True enough. The Bourne National Cemetary is beautiful, especially on holidays, when the entrance is lined with fifty flags. Porcupine likes to drive over to Section Eight (which refers to a discharge for mental illness - like Cpl. Klinger on M*A*S*H) and look at the flat stones. Porcupine's father fought in two wars - drafted for WWII and recalled for Korea. He served as a liberator of the concentration camps in Poland, a life changing experience, and was awarded a Purple Heart and Silver Star for heroism. But his most heroic acts were in caring for his beloved wife, as she slowly died from a series of strokes, leaving him alone for five years. Now, they are together again in a beautiful setting, which he earned with his service.

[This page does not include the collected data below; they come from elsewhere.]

(* ===== verification/GoFloat.v ===== *)
(** * Go's [float64]

    IEEE 754 binary64, through the executable specification of the Standard
    Library ([SpecFloat], 53 bits of precision, exponents below 1024, rounding
    to nearest even). It computes every operation of the source bit for bit on
    a platform that does not fuse multiply and add (amd64), and it has no
    axioms. The order of the non-NaN floats is proved a strict weak order
    through [frank], a lexicographic key. *)

From Corelib Require Export SpecFloat.
From S2P Require Import Prelude.

Local Open Scope Z_scope.

Definition float64 := spec_float.

Definition fadd : float64 → float64 → float64 := SFadd 53 1024.
Definition fsub : float64 → float64 → float64 := SFsub 53 1024.
Definition fmul : float64 → float64 → float64 := SFmul 53 1024.
Definition fdiv : float64 → float64 → float64 := SFdiv 53 1024.
Definition fsqrt : float64 → float64 := SFsqrt 53 1024.

(** The conversion [float64(i)] of an integer, rounding to nearest even. *)
Definition f_of_Z (z : Z) : float64 := binary_normalize 53 1024 z 0 false.

Definition f0 : float64 := S754_zero false.
Definition f1 : float64 := f_of_Z 1.
Definition f100 : float64 := f_of_Z 100.

(** A decimal literal [n / 10^d], correctly rounded: the quotient of two
    integers that are exact as floats. *)
Definition f_lit (n d : Z) : float64 := fdiv (f_of_Z n) (f_of_Z (10 ^ d)).

Definition flt (x y : float64) : bool := SFltb x y.
Definition fle (x y : float64) : bool := SFleb x y.
Definition fgt (x y : float64) : bool := SFltb y x.
Definition fge (x y : float64) : bool := SFleb y x.
Definition feq (x y : float64) : bool := SFeqb x y.
Definition fne (x y : float64) : bool := negb (SFeqb x y).

Definition IsNaN (x : float64) : bool :=
  match x with S754_nan => true | _ => false end.
Definition IsInf (x : float64) : bool :=
  match x with S754_infinity _ => true | _ => false end.

#[export] Instance float64_eq_dec : EqDecision float64.
Proof. unfold float64. solve_decision. Defined.

(** The truncating conversion [int64(f)]; amd64's answer for NaN and for a
    value out of range is the smallest integer. *)
Definition int64_of_f (x : float64) : Z :=
  match x with
  | S754_zero _ => 0
  | S754_finite s m e =>
      let a := if 0 <=? e then Z.pos m * 2 ^ e else Z.pos m `div` 2 ^ (- e) in
      let v := if s then - a else a in
      if (minInt64 <=? v) && (v <=? maxInt64) then v else minInt64
  | _ => minInt64
  end.

(** [math.Max] *)
Definition fmax (x y : float64) : float64 :=
  match x, y with
  | S754_infinity false, _ | _, S754_infinity false => S754_infinity false
  | S754_nan, _ | _, S754_nan => S754_nan
  | S754_zero sx, S754_zero sy => S754_zero (sx && sy)
  | _, _ => if fgt x y then x else y
  end.

(** [time.Duration.Seconds]: whole seconds plus the nanoseconds left over. *)
Definition seconds (d : Z) : float64 :=
  fadd (f_of_Z (Z.quot d (10 ^ 9))) (fdiv (f_of_Z (Z.rem d (10 ^ 9))) (f_of_Z (10 ^ 9))).

(** ** The order *)

Definition frank (x : float64) : Z * Z * Z :=
  match x with
  | S754_infinity true => (-2, 0, 0)
  | S754_finite true m e => (-1, - e, - Z.pos m)
  | S754_zero _ | S754_nan => (0, 0, 0)
  | S754_finite false m e => (1, e, Z.pos m)
  | S754_infinity false => (2, 0, 0)
  end.

Definition lex_lt (a b : Z * Z * Z) : Prop :=
  a.1.1 < b.1.1 ∨ a.1.1 = b.1.1 ∧ (a.1.2 < b.1.2 ∨ a.1.2 = b.1.2 ∧ a.2 < b.2).

Lemma SFcompare_rank x y :
  IsNaN x = false → IsNaN y = false →
  match SFcompare x y with
  | Some Lt => lex_lt (frank x) (frank y)
  | Some Eq => frank x = frank y
  | Some Gt => lex_lt (frank y) (frank x)
  | None => False
  end.
Proof.
  unfold lex_lt. intros Hx Hy.
  destruct x as [[]|[]| |[] mx ex], y as [[]|[]| |[] my ey]; simpl in *; try done; try lia;
    destruct (Z.compare_spec ex ey); subst; simpl; try lia;
    change (Pos.compare_cont Eq mx my) with (Pos.compare mx my);
    destruct (Pos.compare_spec mx my); subst; simpl; try lia; done.
Qed.

Lemma flt_rank x y : IsNaN x = false → IsNaN y = false →
  flt x y = true ↔ lex_lt (frank x) (frank y).
Proof.
  intros Hx Hy. unfold flt, SFltb.
  pose proof (SFcompare_rank x y Hx Hy) as H. unfold lex_lt in *.
  destruct (SFcompare x y) as [[]|]; [rewrite H| | |done]; split; try done; try lia.
Qed.

Lemma fle_rank x y : IsNaN x = false → IsNaN y = false →
  fle x y = true ↔ ¬ lex_lt (frank y) (frank x).
Proof.
  intros Hx Hy. unfold fle, SFleb.
  pose proof (SFcompare_rank x y Hx Hy) as H. unfold lex_lt in *.
  destruct (SFcompare x y) as [[]|]; [rewrite H| | |done]; split; try done; try lia.
Qed.

Lemma flt_nan x y : flt x y = true → IsNaN x = false ∧ IsNaN y = false.
Proof. unfold flt, SFltb. destruct x, y; simpl; try done. Qed.

Lemma fle_nan x y : fle x y = true → IsNaN x = false ∧ IsNaN y = false.
Proof. unfold fle, SFleb. destruct x, y; simpl; try done. Qed.

Lemma flt_irrefl x : flt x x = false.
Proof.
  destruct (flt x x) eqn:E; [|done]. destruct (flt_nan _ _ E) as [Hn _].
  apply flt_rank in E; [|done..]. unfold lex_lt in E. lia.
Qed.

Lemma flt_trans x y z : flt x y = true → flt y z = true → flt x z = true.
Proof.
  intros H1 H2. destruct (flt_nan _ _ H1), (flt_nan _ _ H2).
  apply flt_rank in H1, H2; [|done..]. apply flt_rank; [done..|].
  unfold lex_lt in *. lia.
Qed.

Lemma flt_false_trans x y z :
  IsNaN x = false → IsNaN y = false → IsNaN z = false →
  flt x y = false → flt y z = false → flt x z = false.
Proof.
  intros Hx Hy Hz H1%not_true_iff_false H2%not_true_iff_false.
  apply not_true_iff_false. rewrite flt_rank in H1, H2 |- * by done.
  unfold lex_lt in *. lia.
Qed.

Lemma fle_trans x y z : fle x y = true → fle y z = true → fle x z = true.
Proof.
  intros H1 H2. destruct (fle_nan _ _ H1), (fle_nan _ _ H2).
  apply fle_rank in H1, H2; [|done..]. apply fle_rank; [done..|].
  unfold lex_lt in *. lia.
Qed.

Lemma fle_lt_trans x y z : fle x y = true → flt y z = true → flt x z = true.
Proof.
  intros H1 H2. destruct (fle_nan _ _ H1), (flt_nan _ _ H2).
  apply fle_rank in H1; [|done..]. apply flt_rank in H2; [|done..].
  apply flt_rank; [done..|]. unfold lex_lt in *. lia.
Qed.

Lemma flt_le x y : flt x y = true → fle x y = true.
Proof.
  intros H. destruct (flt_nan _ _ H). apply flt_rank in H; [|done..].
  apply fle_rank; [done..|]. unfold lex_lt in *. lia.
Qed.

Lemma flt_false_le x y : IsNaN x = false → IsNaN y = false →
  flt x y = false → fle y x = true.
Proof.
  intros Hx Hy H. apply fle_rank; [done..|]. rewrite <-flt_rank by done. by rewrite H.
Qed.

Lemma fle_refl x : IsNaN x = false → fle x x = true.
Proof. intros. apply flt_false_le; [done..|]. apply flt_irrefl. Qed.

Lemma fle_false_lt x y : IsNaN x = false → IsNaN y = false → fle x y = false ↔ flt y x = true.
Proof.
  intros Hx Hy. rewrite <-not_true_iff_false, fle_rank, flt_rank by done.
  unfold lex_lt. lia.
Qed.

(** Sorting in descending order of a key that is never a NaN. *)
Lemma fgt_strict_weak {A} (f : A → float64) (l : list A) :
  (∀ x, x ∈ l → IsNaN (f x) = false) → strict_weak (λ a b, fgt (f a) (f b)) l.
Proof.
  intros Hn. unfold fgt. split_and!.
  - intros x _. apply flt_irrefl.
  - intros x y z _ _ _ H1 H2. by eapply flt_trans.
  - intros x y z Hx Hy Hz H1 H2. eapply flt_false_trans; [..|exact H2|exact H1]; by apply Hn.
Qed.

(** ** Subtraction *)

(** Rounding a mantissa never makes a NaN. *)
Lemma shr_1_nonneg mrs : 0 ≤ shr_m mrs → 0 ≤ shr_m (shr_1 mrs).
Proof. destruct mrs as [[|[p|p|]|p] r s]; simpl; lia. Qed.

Lemma shr_nonneg mrs e n : 0 ≤ shr_m mrs → 0 ≤ shr_m (shr mrs e n).1.
Proof.
  intros Hm. destruct n as [|p|p]; simpl; [done| |done]. revert mrs Hm.
  induction p as [p IH|p IH|]; intros mrs Hm; simpl;
    auto using shr_1_nonneg.
Qed.

Lemma shr_fexp_nonneg m e l : 0 ≤ m → 0 ≤ shr_m (shr_fexp 53 1024 m e l).1.
Proof. intros Hm. apply shr_nonneg. by destruct l as [|[]]. Qed.

Lemma round_nearest_even_nonneg m l : 0 ≤ m → 0 ≤ round_nearest_even m l.
Proof. destruct l as [|[]]; simpl; [done| |lia|lia]. destruct (Z.even m); lia. Qed.

(** The sign of a float that is not a NaN. *)
Definition fsign (x : float64) : option bool :=
  match x with
  | S754_zero s | S754_infinity s | S754_finite s _ _ => Some s
  | S754_nan => None
  end.

Lemma binary_round_sign s m e : fsign (binary_round 53 1024 s m e) = Some s.
Proof.
  unfold binary_round. destruct (shl_align _ _ _) as [mz ez]. unfold binary_round_aux.
  pose proof (shr_fexp_nonneg (Z.pos mz) ez loc_Exact ltac:(lia)) as H1.
  destruct (shr_fexp 53 1024 (Z.pos mz) ez loc_Exact) as [mrs e1]. simpl in H1.
  pose proof (shr_fexp_nonneg (round_nearest_even (shr_m mrs) (loc_of_shr_record mrs)) e1 loc_Exact
    (round_nearest_even_nonneg _ _ H1)) as H2.
  destruct (shr_fexp 53 1024 (round_nearest_even _ _) e1 loc_Exact) as [mrs2 e2]. simpl in H2.
  destruct (shr_m mrs2); [done| |lia]. by destruct (e2 <=? _).
Qed.

Lemma binary_normalize_sign m e z :
  fsign (binary_normalize 53 1024 m e z) = Some (if m =? 0 then z else m <? 0).
Proof. destruct m; simpl; [done|apply binary_round_sign..]. Qed.

(** A difference of two comparable floats is a NaN only for equal infinities. *)
Lemma fsub_not_nan x y : flt y x = true → IsNaN (fsub x y) = false.
Proof.
  intros Hlt. cut (is_Some (fsign (fsub x y))); [by intros [s Hs]; destruct (fsub x y)|].
  destruct x as [[]|[]| |[] mx ex], y as [[]|[]| |[] my ey]; simpl in *; try done;
    unfold fsub, SFsub; rewrite ?binary_normalize_sign, ?binary_round_sign; by eexists.
Qed.

Lemma f_of_Z_not_nan z : IsNaN (f_of_Z z) = false.
Proof.
  pose proof (binary_normalize_sign z 0 false) as H. unfold f_of_Z.
  by destruct (binary_normalize 53 1024 z 0 false).
Qed.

But once again, Porcupine was not there on Memorial Day. Instead, he carried out an older obligation on their behalf, at older stones, up in Maine. As begun in early childhood, Porcupine visited the beautiful ancient cemetary at the top of the hill near the St. George River, and left flowers at the markers of grandparents, great uncle and aunt, and great-grandparents, just like he was taught to do every Memorial Day from early childhood, leaving for Maine while it was still dark, carrying geraniums in the back seat of the station wagon, to that same burial spot.
The bands, the flags, the ceremonies - all were there for Porcupine's parents today. Porcupine honored them by honoring their wishes, and keeping memories of family alive for another year and another generation.